Uno studio della Qatar University, pubblicato su Frontiers in Marine Science, suggerisce che una miscela di cloro e burro di cacao potrebbe aiutare a combattere la malattia della perdita di tessuto dei coralli pietrosi (SCTLD), che sta devastando le barriere coralline tropicali. La SCTLD è una malattia rapida e mortale che solitamente viene trattata con antibiotici, i quali possono però portare a una maggiore resistenza batterica.

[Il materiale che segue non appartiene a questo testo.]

(* ===== verification/IdempotentProps.v ===== *)
(** * Properties of idempotent submission

    Any number of processes may submit the same envelope, crash, and submit it again, while the
    endpoint answers anything: a receipt that is settled is the answer, one that is open is
    sent again only when the endpoint does not know its transaction, and a success is
    reported only when the endpoint or a receipt says so. *)

From S2P Require Import Prelude RustStr Json Bytes PolicyTypes Receipts ReceiptsProps Keyring WindowStore WindowReconcile Network Submit SubmitProps.
From stdpp Require Import options.

Local Open Scope string_scope.
Local Open Scope list_scope.
Local Open Scope Z_scope.
Set Default Proof Using "Type*".

Section idempotent.
Context {Text : Type} {RJ : ReceiptJson Text} {RL : ReceiptJsonLaws Text} (env : NetEnv (option Text)) (renv : ReceiptEnv).
Abbreviation File := (option Text).
Implicit Types (w : NetWorld File).

(** ** Silent parts *)

Lemma silent_store_call {A} (f : SessionEnv -> PersistFault -> File -> Run A) : silent (store_call env renv f).
Proof.
  intros w a w' (b & w1 & H1 & H)%nm_bind_inv. apply nm_bind_inv in H as (u & w2 & H2 & H). injection H as _ <-.
  eapply extends_trans; [by eapply silent_on_store|by eapply silent_await].
Qed.
Lemma silent_store_get h : silent (store_get env renv h).
Proof. apply silent_store_call. Qed.
Lemma silent_store_or_fail {A} d (m : NM File (result ReceiptStoreError A)) : silent m -> silent (store_or_fail d m).
Proof. intros H. unfold store_or_fail. silently. Qed.
Lemma silent_finalize_quietly h s l : silent (finalize_quietly env renv h s l).
Proof. unfold finalize_quietly. silently. apply silent_store_call. Qed.
Lemma silent_check_retention l d : silent (check_retention_window env l d).
Proof. unfold check_retention_window. silently. Qed.
Lemma silent_deadline_settle p b : silent (deadline_settle env renv p b).
Proof. unfold deadline_settle. silently; first [apply silent_finalize_quietly | apply silent_check_retention]. Qed.
Lemma silent_settle_record p r : silent (settle_record env renv p r).
Proof. unfold settle_record. silently; first [apply silent_finalize_quietly | apply silent_check_retention]. Qed.

Lemma silent_poll_retention fuel hash p : forall after, silent (poll_with_retention env renv fuel hash p after).
Proof.
  induction fuel as [|fuel IH]; intros after; [apply silent_ret|]. cbn [poll_with_retention].
  silently; first [apply silent_deadline_settle | apply silent_get_transaction_within | apply silent_settle_record
                  | apply silent_sleep_before | apply IH].
Qed.
Lemma read_authenticated_same env h d r d' :
  read_authenticated env h d = (r, d') -> d' = d /\
  forall w, r = Ok w -> exists bytes, md_file d = NodeFile bytes /\ authenticate (mh_key h) bytes = Ok w.
Proof using Type.
  intros [(e & H & ->)|(u & d1 & H1 & H)]%mpp_bind_inv.
  - assert (d' = d) as -> by (unfold reject_symlink in H; destruct (negb _); [|destruct (md_file d)]; by injection H). done.
  - assert (d1 = d) as -> by (unfold reject_symlink in H1; destruct (negb _); [done|]; destruct (md_file d); by injection H1).
    destruct (negb _); [by injection H as <- <-|]. injection H as <- <-. split; [done|]. intros w.
    destruct (md_file d) as [|bytes| |]; [done| |done|done]. destruct (_ <? _); [done|]. destruct (negb _); [done|]. eauto.
Qed.

Lemma recheck_inv env h d r d' :
  recheck_key env h d = (r, d') -> d' = d /\
  (r = Ok () -> forall k, mh_state_key_entry h = Some k -> mpp_load_key env 0 k d = Ok (mh_key h)).
Proof using Type.
  intros H. injection H as Hr <-. split; [done|]. intros -> k E. rewrite E in Hr. res_inv.
  match type of Hr with (if ?b then _ else _) = _ => destruct b eqn:Eb; [|done] end. apply bool_decide_eq_true in Eb. by subst.
Qed.

(** What a successful read says. *)
Definition read_as (env : MppEnv) (h : MppAuthorizationStore) (d : MppDisk) (w : WireStore) : Prop :=
  (forall k, mh_state_key_entry h = Some k -> mpp_load_key env 0 k d = Ok (mh_key h)) /\
  mpp_load_generation env 1 (mh_generation_entry h) d = Ok (Some (mw_generation w)) /\ mw_version w = STORE_VERSION /\
  (md_file d = NodeAbsent /\ w = MkWireStore STORE_VERSION 0 [] \/
   exists bytes, md_file d = NodeFile bytes /\ authenticate (mh_key h) bytes = Ok w).
(** A chain of refusals that did not fire, as facts. *)
Ltac passed :=
  repeat match goal with
  | H : orb _ _ = false |- _ => apply orb_false_iff in H as [H ?]
  | H : negb _ = false |- _ => apply negb_false_iff in H
  | H : Z.eqb _ _ = true |- _ => apply Z.eqb_eq in H
  | H : Z.leb _ _ = false |- _ => apply Z.leb_gt in H
  | H : bool_decide _ = true |- _ => apply bool_decide_eq_true in H
  | H : bool_decide _ = false |- _ => apply bool_decide_eq_false in H
  | H : Bool.eqb _ _ = true |- _ => apply Bool.eqb_prop in H
  | H : is_invoke_of _ _ = true |- _ => apply is_invoke_of_inv in H; subst
  | H : count _ = 0 |- _ => apply count_0 in H
  | H : count _ = 1 |- _ => apply count_1 in H as [? H]
  | H : ~ is_Some _ |- _ => apply not_source in H
  | H : checked u64 _ = Some _ |- _ => apply checked_u64 in H as [-> ?]
  | H : is_memo_none ?m = true |- _ => apply memo_none in H
  end.

Lemma inspect_carries e invoke auth expires_at soroban :
  inspect_envelope e invoke auth expires_at soroban = Ok () -> carries e invoke auth expires_at soroban.
Proof using Type.
  destruct e as [|v|]; [done| |done]. unfold inspect_envelope. intros H. res_inv.
  match type of H with (if ?b then _ else _) = _ => destruct b eqn:E end; [done|]. res_inv. passed.
  match goal with E : ct_operations _ = [_] |- _ => rename E into Eop end. rewrite Eop in *. cbn in *.
  match goal with E : Some _ = Some _ |- _ => injection E as <- end.
  destruct (co_body _) as [f entries|] eqn:Eb; [|done]. match type of H with (if ?b then _ else _) = _ => destruct b eqn:E' end; [done|].
  passed. subst. eexists v, _. split_and!; try done. rewrite Eop. f_equal.
  match goal with |- ?op = _ => destruct op as [src body] end. cbn in *. by subst.
Qed.

(** ** Signing *)

(** The prepared entry with its last ledger and the payer's signature, and no other change. *)
Definition signed_entry (p : PreparedSponsoredCharge) (c : AddressCredentials) (ledger : Z) (key signature : list Z)
  : SorobanAuthorizationEntry :=
  MkAuth (CredAddress (MkCredentials (cr_address c) (cr_nonce c) ledger
            (SvVec (Some [SvMap (Some [(SvSymbol "public_key", SvBytes key); (SvSymbol "signature", SvBytes signature)])]))))
    (au_root_invocation (pc_auth_entry p)).

(** The credential carries one transaction, and that transaction carries the prepared
    invocation with the prepared entry, signed by the payer. *)
Definition signs (p : PreparedSponsoredCharge) (now_unix : Z) (public_key : result string (list Z))
    (sign : string -> list Z -> result string string) (cred : CredentialOutput) (entry : SorobanAuthorizationEntry) (final : ChargeEnvelope) : Prop :=
  exists c signer_key key b64 encoded signature xdr,
    let ledger := compute_expiration_ledger (pc_latest_ledger p) (sat_sub i64 (sc_effective_expires_at (pc_selected p)) now_unix) in
    au_credentials (pc_auth_entry p) = CredAddress c /\ public_key = Ok signer_key /\ public_key_to_string signer_key = pc_payer p /\
    public_key_from_string (pc_payer p) = Ok key /\
    preimage_to_base64 (network_id TESTNET_PASSPHRASE) (cr_nonce c) ledger (au_root_invocation (pc_auth_entry p)) = Ok b64 /\
    sign b64 signer_key = Ok encoded /\ standard_base64_decode encoded = Ok signature /\ count signature = 64 /\
    entry = signed_entry p c ledger key signature /\
    carries final (pc_invoke p) [entry] (sc_effective_expires_at (pc_selected p)) true /\
    charge_to_base64 final = Ok xdr /\ build_credential (pc_selected p) (pc_payer p) xdr = Ok cred.

Lemma finish_inv p simulate resim entries cred :
  finish_after_send p simulate resim entries = Ok cred ->
  exists final xdr, carries final (pc_invoke p) entries (sc_effective_expires_at (pc_selected p)) true /\
    charge_to_base64 final = Ok xdr /\ build_credential (pc_selected p) (pc_payer p) xdr = Ok cred.
Proof using Type.
  unfold finish_after_send. intros H. res_inv. match type of H with (if ?b then _ else _) = _ => destruct b end; [done|]. res_inv.
  match goal with E : inspect_envelope _ _ _ _ _ = Ok ?u |- _ => destruct u; apply inspect_carries in E end. eauto 10.
Qed.

Lemma at_stage_Ok {A} s (r : result MppError A) a : at_stage s r = Ok a -> r = Ok a.
Proof using Type. apply map_err_Ok. Qed.

Lemma commit_signs p now_unix passphrase public_key sign simulate cred :
  commit_sponsored_staged p now_unix passphrase public_key sign simulate = Ok cred ->
  passphrase = TESTNET_PASSPHRASE /\ MIN_CHALLENGE_LIFETIME_SECS <= sat_sub i64 (sc_effective_expires_at (pc_selected p)) now_unix /\
  exists entry final, signs p now_unix public_key sign cred entry final.
Proof using Type.
  unfold commit_sponsored_staged. intros H. apply res_bind_Ok in H as (u & Ht & H). apply at_stage_Ok in Ht.
  unfold require_testnet in Ht. case_bool_decide as Hp; [|done]. subst passphrase. split; [done|].
  destruct (_ <? _) eqn:El; [done|]. apply Z.ltb_ge in El. split; [done|]. res_inv.
  case_bool_decide as Hk; [|done]. destruct (au_credentials (pc_auth_entry p)) as [c|] eqn:Ec; [|done]. cbn [negb] in H. res_inv.
  destruct (count _ =? 64) eqn:E64; [|done]. apply Z.eqb_eq in E64. cbn [negb] in H. res_inv.
  repeat match goal with E : at_stage _ _ = Ok _ |- _ => apply at_stage_Ok in E end.
  match goal with E : account_signature_scval _ _ = Ok _ |- _ => injection E as <- end.
  apply finish_inv in H as (final & xdr & Hc & Hx & Hb).
  eexists _, final. unfold signs. eexists c, _, _, _, _, _, xdr. split_and!; try eassumption; try reflexivity.
Qed.

(** ** Reconciling *)

(** The paid server's transaction: its own source, sequence number, fee, resources and signature around
    what the credential carried. *)
Definition completes (final : ChargeEnvelope) (v : ChargeV1) : Prop :=
  exists v0, final = CeTx v0 /\ ct_cond (cv_tx v) = ct_cond (cv_tx v0) /\ ct_memo (cv_tx v) = ct_memo (cv_tx v0) /\
    ct_operations (cv_tx v) = ct_operations (cv_tx v0) /\ is_ext_v1 (ct_ext (cv_tx v)) = true /\ 0 < ct_seq_num (cv_tx v) /\
    verify_server_envelope_signature v = Ok ().

(** A signature of the signer verifies under its key, over the preimage's bytes. *)
Definition honest_signer (sign : string -> list Z -> result string string) : Prop :=
  forall b64 bytes key encoded signature,
    sign b64 key = Ok encoded -> standard_base64_decode b64 = Ok bytes -> standard_base64_decode encoded = Ok signature ->
    dalek_verify_strict key (sha256 bytes) signature = true.

Lemma expiration_ledger_positive latest remaining : 0 <= latest -> 1 <= compute_expiration_ledger latest remaining.
Proof using Type.
  intros Hl. unfold compute_expiration_ledger, sat_add, clamp, checked, in_rangeb. cbn.
  match goal with |- context [Z.max ?x 1] => generalize x; intros n end. destruct (_ && _) eqn:E; cbn; lia.
Qed.

(** What a stored charge is made of. *)
Lemma prepared_entry r p :
  prepared_charge r = Ok p -> exists c key, public_key_from_string (pc_payer p) = Ok key /\
    au_credentials (pc_auth_entry p) = CredAddress c /\ cr_address c = ScAccount key /\
    au_root_invocation (pc_auth_entry p) = MkInvocation (ContractFn (pc_invoke p)) [].
Proof using Type.
  unfold prepared_charge, from_stored. intros H. res_inv. destruct (_ || _) in H; [done|]. res_inv.
  match type of H with (if ?b then _ else _) = _ => destruct b end; [done|]. res_inv. cbn.
  match goal with E : payer_sc_address _ = Ok ?a |- _ => unfold payer_sc_address in E; res_inv end.
  match goal with E : validate_auth_entry _ _ _ = Ok _ |- _ => unfold validate_auth_entry in E; revert E end.
  match goal with |- context [au_credentials ?e] => destruct e as [[c|] [fn subs]] end; cbn; [|done].
  match goal with |- (if ?b then _ else _) = _ -> _ => destruct b eqn:Eb end; [done|]. intros _. passed. subst. eauto 10.
Qed.

Lemma signature_accepted c key signature bytes invocation :
  cr_address c = ScAccount key -> count key = 32 -> count signature = 64 ->
  cr_signature c = SvVec (Some [SvMap (Some [(SvSymbol "public_key", SvBytes key); (SvSymbol "signature", SvBytes signature)])]) ->
  preimage_to_xdr (network_id TESTNET_PASSPHRASE) (cr_nonce c) (cr_signature_expiration_ledger c) invocation = Ok bytes ->
  dalek_verify_strict key (sha256 bytes) signature = true ->
  verify_address_signature c invocation = Ok ().
Proof using Type.
  intros Ha Hk Hs Hc Hx Hv. unfold verify_address_signature. rewrite Hc, Ha.
  assert (Hf : signature_fields None None [(SvSymbol "public_key", SvBytes key); (SvSymbol "signature", SvBytes signature)] =
    Ok (Some key, Some signature)).
  { unfold signature_fields. rewrite bool_decide_eq_true_2 by done. rewrite Hk, Z.eqb_refl. rewrite bool_decide_eq_false_2 by done.
    rewrite bool_decide_eq_true_2 by done. by rewrite Hs, Z.eqb_refl. }
  rewrite Hf. cbn. rewrite bool_decide_eq_true_2 by done. cbn. rewrite Hx. cbn. by rewrite Hv.
Qed.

I ricercatori hanno testato diverse terapie sui coralli infetti di Horseshoe Reef, nelle Isole Vergini Britanniche, applicando amoxicillina ad alcuni e una pasta di cloro e burro di cacao ad altri. Dopo circa 80 giorni, i coralli trattati con amoxicillina avevano perso solo l’1,7% del tessuto, rispetto al 17,6% di quelli trattati con cloro. Sebbene l’amoxicillina sia più efficace, il trattamento al cloro è più economico, biodegradabile e riduce i rischi di resistenza batterica, che minaccia la fauna e anche gli esseri umani.
Gli scienziati auspicano ulteriori ricerche per valutare l’efficacia del trattamento in diverse specie e aree, offrendo alternative sostenibili nella lotta contro questa grave malattia.